### PROBLEM TO WORK ON
Type the entries again, word for word.

═══ INFORMATION SUPPLIED

Lemma garp_entries_same env p vmac work m : only_counts m (garp_entries env p vmac work m).1.1.
Proof.
  revert m. induction work as [|[e [bi b]] work IH]; intros m; [split; [apply same_groups_refl|done]|].
  cbn [garp_entries]. destruct (garp_tx_sw_if_index env (ga_sw_if_index e)) as [tx|].
  - set (m1 := count_garp _ _ m). pose proof (count_garp_same p _ m : only_counts m m1) as Hc. specialize (IH m1).
    destruct (garp_entries env p vmac work m1) as [[m2 fr] freed]. by eapply only_counts_trans.
  - set (m1 := count_garp _ _ m). pose proof (count_garp_same p _ m : only_counts m m1) as Hc. specialize (IH m1).
    destruct (garp_entries env p vmac work m1) as [[m2 fr] freed]. by eapply only_counts_trans.
Qed.

Lemma garp_batches_same fuel env alloc k p vmac entries m r :
  garp_batches fuel env alloc k p vmac entries m = Some r → only_counts m r.1.1.1.
Proof.
  revert k entries m r. induction fuel as [|fuel IH]; intros k entries m r;
    (destruct entries as [|e entries]; [by intros [= <-]|]); [done|]. cbn [garp_batches].
  destruct (alloc k _) as [|buf bufs]; [by intros [= <-]|].
  match goal with |- context [garp_entries env p vmac ?w m] =>
    pose proof (garp_entries_same env p vmac w m) as Hs; destruct (garp_entries env p vmac w m) as [[m1 fr] freed] end.
  match goal with |- context [garp_batches fuel env alloc (S k) p vmac ?es m1] =>
    destruct (garp_batches fuel env alloc (S k) p vmac es m1) as [r1|] eqn:E end; cbn [mbind option_bind]; [|done].
  apply IH in E. destruct r1 as [[[m2 frs] freed'] rv]. intros [= <-]. cbn [fst] in *. by eapply only_counts_trans.
Qed.

Lemma send_garp_same env alloc name entries m r :
  vl_api_osvbng_srg_send_garp_t_handler env alloc name entries m = Some r → only_counts m r.1.1.1.
Proof.
  unfold vl_api_osvbng_srg_send_garp_t_handler, osvbng_srg_send_garp_batch.
  destruct (srg_lookup name m) as [[i|]|]; cbn [mbind option_bind]; [|by intros [= <-]|done].
  destruct (sm_srgs m !! i) as [s|]; cbn [mbind option_bind]; [|done]. apply garp_batches_same.
Qed.

Lemma srg_init_ok address : srg_ok (osvbng_srg_init address).
Proof.
  split; cbn; intros *; rewrite ?lookup_empty; try done. split; [done|]. by intros (s & ? & _).
Qed.

Lemma srg_run_ok hw m : srg_run hw m → srg_ok m /\ ∀ hw', hw = Some hw' → exact_refs hw' m.
Proof.
  induction 1 as [address|m op m' rv _ [IH IHx] Hop He].
  - split; [apply srg_init_ok|]. intros hw' _. split; intros k; cbn; [|set_solver|done].
    by rewrite lookup_empty.
  - destruct op as [env ok name mac sws is_add slot address|env ok name act|env alloc name entries]; cbn [srg_exec] in He.
    + destruct Hop as (Hl & Hc & Hslot & Hst). unfold vl_api_osvbng_srg_add_del_t_handler in He.
      destruct (add_del_groups env ok name mac (map clib_net_to_host_u32 sws) is_add slot address m IH Hl)
        as (m1 & E & Hok & _); [by rewrite length_map|done|].
      pose proof He as He'. rewrite E in He'. injection He' as -> _. split; [done|].
      intros hw' Hhw. apply (add_del_exact hw' env ok name mac (map clib_net_to_host_u32 sws) is_add slot address m m' rv);
        [done|apply Hslot|by apply Hst|by apply IHx|done].
    + unfold vl_api_osvbng_srg_set_state_t_handler in He.
      destruct (set_state_groups env ok name act m IH) as (m1 & E & Hok & _).
      pose proof He as He'. rewrite E in He'. injection He' as -> _. split; [done|].
      intros hw' Hhw. destruct (Hop hw' Hhw). by apply (set_state_exact hw' env ok name act m m' rv); auto.
    + destruct (vl_api_osvbng_srg_send_garp_t_handler env alloc name entries m) as [[[[m1 frs] freed] rv1]|] eqn:E;
        cbn [mbind option_bind] in He; [|done]. injection He as -> _.
      pose proof (send_garp_same env alloc name entries m _ E) as (Hs & E1 & E2). cbn [fst] in *.
      split; [by apply (same_groups_ok m m' Hs)|]. intros hw' Hhw.
      apply (exact_same hw' m); [apply Hs|done|done|by apply IHx].
Qed.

══════

### SOLUTION
Lemma garp_entries_same env p vmac work m : only_counts m (garp_entries env p vmac work m).1.1.
Proof.
  revert m. induction work as [|[e [bi b]] work IH]; intros m; [split; [apply same_groups_refl|done]|].
  cbn [garp_entries]. destruct (garp_tx_sw_if_index env (ga_sw_if_index e)) as [tx|].
  - set (m1 := count_garp _ _ m). pose proof (count_garp_same p _ m : only_counts m m1) as Hc. specialize (IH m1).
    destruct (garp_entries env p vmac work m1) as [[m2 fr] freed]. by eapply only_counts_trans.
  - set (m1 := count_garp _ _ m). pose proof (count_garp_same p _ m : only_counts m m1) as Hc. specialize (IH m1).
    destruct (garp_entries env p vmac work m1) as [[m2 fr] freed]. by eapply only_counts_trans.
Qed.

Lemma garp_batches_same fuel env alloc k p vmac entries m r :
  garp_batches fuel env alloc k p vmac entries m = Some r → only_counts m r.1.1.1.
Proof.
  revert k entries m r. induction fuel as [|fuel IH]; intros k entries m r;
    (destruct entries as [|e entries]; [by intros [= <-]|]); [done|]. cbn [garp_batches].
  destruct (alloc k _) as [|buf bufs]; [by intros [= <-]|].
  match goal with |- context [garp_entries env p vmac ?w m] =>
    pose proof (garp_entries_same env p vmac w m) as Hs; destruct (garp_entries env p vmac w m) as [[m1 fr] freed] end.
  match goal with |- context [garp_batches fuel env alloc (S k) p vmac ?es m1] =>
    destruct (garp_batches fuel env alloc (S k) p vmac es m1) as [r1|] eqn:E end; cbn [mbind option_bind]; [|done].
  apply IH in E. destruct r1 as [[[m2 frs] freed'] rv]. intros [= <-]. cbn [fst] in *. by eapply only_counts_trans.
Qed.

Lemma send_garp_same env alloc name entries m r :
  vl_api_osvbng_srg_send_garp_t_handler env alloc name entries m = Some r → only_counts m r.1.1.1.
Proof.
  unfold vl_api_osvbng_srg_send_garp_t_handler, osvbng_srg_send_garp_batch.
  destruct (srg_lookup name m) as [[i|]|]; cbn [mbind option_bind]; [|by intros [= <-]|done].
  destruct (sm_srgs m !! i) as [s|]; cbn [mbind option_bind]; [|done]. apply garp_batches_same.
Qed.

Lemma srg_init_ok address : srg_ok (osvbng_srg_init address).
Proof.
  split; cbn; intros *; rewrite ?lookup_empty; try done. split; [done|]. by intros (s & ? & _).
Qed.

Lemma srg_run_ok hw m : srg_run hw m → srg_ok m /\ ∀ hw', hw = Some hw' → exact_refs hw' m.
Proof.
  induction 1 as [address|m op m' rv _ [IH IHx] Hop He].
  - split; [apply srg_init_ok|]. intros hw' _. split; intros k; cbn; [|set_solver|done].
    by rewrite lookup_empty.
  - destruct op as [env ok name mac sws is_add slot address|env ok name act|env alloc name entries]; cbn [srg_exec] in He.
    + destruct Hop as (Hl & Hc & Hslot & Hst). unfold vl_api_osvbng_srg_add_del_t_handler in He.
      destruct (add_del_groups env ok name mac (map clib_net_to_host_u32 sws) is_add slot address m IH Hl)
        as (m1 & E & Hok & _); [by rewrite length_map|done|].
      pose proof He as He'. rewrite E in He'. injection He' as -> _. split; [done|].
      intros hw' Hhw. apply (add_del_exact hw' env ok name mac (map clib_net_to_host_u32 sws) is_add slot address m m' rv);
        [done|apply Hslot|by apply Hst|by apply IHx|done].
    + unfold vl_api_osvbng_srg_set_state_t_handler in He.
      destruct (set_state_groups env ok name act m IH) as (m1 & E & Hok & _).
      pose proof He as He'. rewrite E in He'. injection He' as -> _. split; [done|].
      intros hw' Hhw. destruct (Hop hw' Hhw). by apply (set_state_exact hw' env ok name act m m' rv); auto.
    + destruct (vl_api_osvbng_srg_send_garp_t_handler env alloc name entries m) as [[[[m1 frs] freed] rv1]|] eqn:E;
        cbn [mbind option_bind] in He; [|done]. injection He as -> _.
      pose proof (send_garp_same env alloc name entries m _ E) as (Hs & E1 & E2). cbn [fst] in *.
      split; [by apply (same_groups_ok m m' Hs)|]. intros hw' Hhw.
      apply (exact_same hw' m); [apply Hs|done|done|by apply IHx].
Qed.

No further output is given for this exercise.